Antonino Pío (138-161), emperador profundamente devoto a los dioses romanos, propuse la pietas como ideal de su gobierno; cumplió siempre con sus deberes de pontifex maximus en el culto público, destacándose como un restaurador de la tradición religiosa de Roma considerada superior a todas las religiones extranjeras, especialmente las orientales.
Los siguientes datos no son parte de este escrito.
Lemma elapse_commutes_step w dt e :
  consistent w ->
  step (step w (elapse dt)) e = step (step w e) (elapse dt).
Proof.
  intros Hw.
  destruct (match e with elapse _ => true | _ => false end) eqn:Hkind.
  { destruct e as [dt'| | | | |]; try discriminate.
    rewrite !elapse_elapse by assumption.
    rewrite (Nat.add_comm dt dt'). reflexivity. }
  pose proof (consistent_step _ (elapse dt) Hw) as Hw1.
  pose proof (consistent_step _ e Hw) as Hw2.
  assert (Hclock : clock (step w e) = clock w).
  { rewrite (step_clock _ _ Hw).
    destruct e; try discriminate; simpl; apply Nat.add_0_r. }
  assert (Hstatus : studioStatus (step w (elapse dt)) = studioStatus w)
    by exact (step_status_same _ (elapse dt) Hw).
  assert (Hattrs : vm_attrs (step w (elapse dt)) = vm_attrs w)
    by (apply step_attrs, Hw).
  assert (Hvm : vm (step w (elapse dt)) =
                if Nat.ltb (clock w) 1000 && Nat.leb 1000 (clock w + dt)
                then set_initialDelay false (vm w) else vm w)
    by exact (step_vm _ (elapse dt) Hw).
  apply world_ext.
  - rewrite (step_vm _ e Hw1), (step_vm _ (elapse dt) Hw2).
    rewrite Hclock, Hstatus, Hvm, (step_vm _ e Hw).
    destruct e; try discriminate;
      destruct (Nat.ltb (clock w) 1000 && Nat.leb 1000 (clock w + dt));
      try reflexivity.
    + destruct (studioStatus w); try reflexivity.
      destruct (status_of response) as [status|]; [|reflexivity].
      destruct (JS.strict_eq_string status "offline"); reflexivity.
    + rewrite !enabled_spec. simpl.
      destruct (negb (formIsDisabled (vm w)) && _); reflexivity.
  - rewrite !step_attrs by assumption. reflexivity.
  - rewrite !step_clock by assumption. simpl elapsed. lia.
  - rewrite (step_timers _ e Hw1), (step_timers _ (elapse dt) Hw2).
    rewrite Hclock, (step_timers _ (elapse dt) Hw), (step_timers _ e Hw).
    destruct e; try discriminate; reflexivity.
  - rewrite (step_status _ e Hw1), Hstatus.
    pose proof (step_status_same _ (elapse dt) Hw2) as H.
    cbv beta iota in H. rewrite H, (step_status _ e Hw). reflexivity.
  - rewrite (step_outbox_spec _ e Hw1),
      (step_outbox_spec _ (elapse dt) Hw2), app_nil_r.
    rewrite (step_outbox_spec _ (elapse dt) Hw), app_nil_r.
    rewrite (step_outbox_spec _ e Hw), Hattrs, Hvm.
    destruct e; try discriminate;
      destruct (Nat.ltb (clock w) 1000 && Nat.leb 1000 (clock w + dt));
      reflexivity.
Qed.

(** X7: the delay timer is independent of everything else: at any point
    of any run, letting time pass before an event or after it leads to the
    same world (component, clock, timers, promise and outbox), whether the
    event is the answer of the status check, its failure, a pick, a submit,
    a cancel or more time. *)
Theorem elapse_commutes attrs events dt e :
  run (events ++ [elapse dt; e]) (instantiate attrs)
  = run (events ++ [e; elapse dt]) (instantiate attrs).
Proof.
  rewrite !run_app. cbn [run fold_left].
  apply elapse_commutes_step, final_consistent.
Qed.

(** ** Counting what leaves the component *)

Section Counting.

Variable p : effect -> bool.
Variables ps pc : bool.
Hypothesis p_emit_submit :
  forall src, p (emit "submit" (Some {| submitted_source := src |})) = ps.
Hypothesis p_goForward :
  forall src, p (goForwardFromSelectImportSourceModal src) = ps.
Hypothesis p_emit_cancel : p (emit "cancel" None) = pc.
Hypothesis p_reset : p resetContentWizardState = pc.

Lemma count_step w e :
  consistent w ->
  length (filter p (outbox (step w e))) =
    length (filter p (outbox w))
    + match e with
      | submit => if formIsDisabled (vm w) then 0 else Nat.b2n ps
      | cancel => Nat.b2n pc
      | _ => 0
      end.
Proof.
  intros Hw. rewrite (step_outbox_spec _ e Hw), filter_app, length_app.
  f_equal. destruct e; try reflexivity.
  - destruct (formIsDisabled (vm w)); [reflexivity|].
    destruct (JS.to_boolean _); simpl;
      rewrite ?p_emit_submit, ?p_goForward; destruct ps; reflexivity.
  - destruct (JS.to_boolean _); simpl;
      rewrite ?p_emit_cancel, ?p_reset; destruct pc; reflexivity.
Qed.

Lemma count_settled events w :
  consistent w ->
  (forall reactions, studioStatus w <> Pending reactions) ->
  length (filter p (outbox (run events w))) =
    length (filter p (outbox w))
    + (if formIsDisabled (vm w) then 0
       else Nat.b2n ps * length (filter is_submit events))
    + Nat.b2n pc * length (filter is_cancel events).
Proof.
  revert w. induction events as [|e rest IH]; intros w Hw Hs.
  - simpl. destruct (formIsDisabled (vm w)); lia.
  - pose proof (consistent_step _ e Hw) as Hw'.
    assert (Hst : studioStatus (step w e) = studioStatus w).
    { rewrite (step_status _ e Hw).
      destruct (studioStatus w) as [reactions| |]; try reflexivity.
      destruct (Hs reactions). reflexivity. }
    assert (Hf : formIsDisabled (vm (step w e)) = formIsDisabled (vm w)).
    { rewrite (formIsDisabled_step _ e Hw).
      destruct (studioStatus w) as [reactions| |]; try reflexivity.
      destruct (Hs reactions). reflexivity. }
    rewrite run_cons, IH, Hf, (count_step _ e Hw); auto.
    + destruct e; simpl; destruct (formIsDisabled (vm w)); lia.
    + intros reactions. rewrite Hst. apply Hs.
Qed.

Lemma count_pending events w :
  consistent w ->
  studioStatus w = Pending [studioStatusReceived] ->
  length (filter p (outbox (run events w))) =
    length (filter p (outbox w))
    + Nat.b2n ps * submits_after_unlock events
    + Nat.b2n pc * length (filter is_cancel events).
Proof.
  revert w. induction events as [|e rest IH]; intros w Hw Hs.
  - simpl. lia.
  - pose proof (consistent_step _ e Hw) as Hw'.
    pose proof (step_status _ e Hw) as Hst. rewrite Hs in Hst.
    pose proof (formIsDisabled_consistent _ Hw) as Hf. rewrite Hs in Hf.
    pose proof (formIsDisabled_step _ e Hw) as Hf'. rewrite Hs in Hf'.
    pose proof (count_step _ e Hw) as Hc.
    rewrite run_cons.
    destruct e; cbv beta iota in Hst, Hf', Hc;
      try (rewrite IH, Hc by assumption; simpl; rewrite ?Hf; lia);
      rewrite count_settled, Hc, Hf' by
        (try assumption; intros reactions; rewrite Hst; discriminate).
    + simpl. destruct (carries_status response); simpl; lia.
    + rewrite Hf. simpl. lia.
Qed.

End Counting.

(** X8: the outbox of a run holds the status request, one submission
    effect for every [submit] that came after the status check unlocked the
    form (none for a [submit] before, none if it never unlocked), one
    cancellation effect for every [cancel], and nothing else. *)
Theorem outbox_accounting attrs events :
  let out := outbox (run events (instantiate attrs)) in
  length (filter is_submission out) = submits_after_unlock events
  /\ length (filter is_cancellation out) = length (filter is_cancel events)
  /\ length out
     = 1 + submits_after_unlock events + length (filter is_cancel events).
Proof.
  pose proof (consistent_instantiate attrs) as H0.
  assert (Hs : studioStatus (instantiate attrs)
               = Pending [studioStatusReceived]) by reflexivity.
  repeat split.
  - rewrite (count_pending is_submission true false) by auto.
    simpl. lia.
  - rewrite (count_pending is_cancellation false true) by auto.
    simpl. lia.
  - rewrite <- (filter_true (outbox (run events (instantiate attrs)))).
    rewrite (count_pending (fun _ => true) true true) by auto.
    simpl. lia.
Qed.

(** X9: the three radio buttons in every reachable state: "Kolibri Studio"
    is disabled until the form is unlocked and for good once the check
    reported it offline, and has the autofocus unless it was reported
    offline; "Local network or internet" and "Attached drive" are disabled
    exactly until the form is unlocked and never have the autofocus. *)
Theorem radio_buttons attrs events :
  buttons (render (vm (run events (instantiate attrs)))) =
    [ {| value := KOLIBRI_STUDIO;
         disabled := reports_offline events || negb (unlocks events);
         autofocus := negb (reports_offline events) |};
      {| value := PEER_KOLIBRI_SERVER;
         disabled := negb (unlocks events);
         autofocus := false |};
      {| value := LOCAL_DRIVE;
         disabled := negb (unlocks events);
         autofocus := false |} ].
Proof.
  unfold render. cbn [buttons].
  rewrite final_formIsDisabled, final_offline. reflexivity.
Qed.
Los efectos negativos de la política religiosa de Antonino Pio sobre los cristianos no acabaron pero en una masiva represión sangrienta.
Con Marco Aurelio (161-180), quien asoció Lucio Vero (161-169) a su gobierno, rebrota una persecución cruenta mediante la praxis de procesar a los cristiano denunciados no por individuos privados, sino por la iniciativa pública de los magistrados imperiales.
Pero en las postrimerías del reinado del emperador filósofo, en los escritos de los apologistas cristianos Meliton de Sardes y Atenágoras de Atenas, se asoma la posibilidad de una coexistencia pacífica entre el cristianismo y el imperio romano.
El cristianismo vive una relativa calma entre los años 180 y 193, cuando asciende al imperio Septimio Severo (193-211); quien inicialmente parece benevolente con los cristianos, tanto que en el 196 se celebran diversos sínodos de obispos cristianos para definir la fecha de la pascua. En el año 197 Tertuliano escribe su Liber Apologeticus. Pero en 202, el emperador emana un edicto para prohibir, bajo pena grave, toda actividad de proselitismo tanto de los hebreos como de los cristianos. El cambio de actitud de Septimio Severo, fue probablemente influido por la difusión dentro del cristianismo de la corriente ontanista, que en su expresión más radical se presentaba como contraría al orden estatal y era especialmente activa en Asia Menor y en Galia. Se desató, entonces, una nueva persecución cruenta en varias partes del imperio, especialmente en Alejandría, Cartago, Capadocia, Antioquia.
La tolerancia religiosa regresó con Caracalla (211-217) - quien dictó una amnistía para los deportados, incluyendo a los cristianos - y con Alejandro Severo (222-235) cuya madre, Julia Mamea, tuvo declarada simpatía por el cristianismo.
Pero con la llegada al poder de Maximino Tracio (235-238) se ordenó la eliminación física de los jefes de la iglesia cristiana, culpables de enseñar al Evangelio.
Por el contrario, Felipe el Arabe (244-249) manifestó abierta benevolencia hacia el cristianismo, al punto de ser considerado un cristiano oculto.
El emperador Trajano Decio (249-251), con un decreto persecutorio, constriñó a todos los ciudadanos del imperio a ofrecer un sacrificio público a los dioses para a obtener un certificado obligatorio (libellum) que demostrara haberlo hecho. Para salvarse, muchos cristianos, por su debilidad definidos lapsi, incluidos algunos obispos, se doblegaron al edicto imperial; pero muchos más enfrentaron con heroísmo la persecución manteniéndose públicamente en su fe.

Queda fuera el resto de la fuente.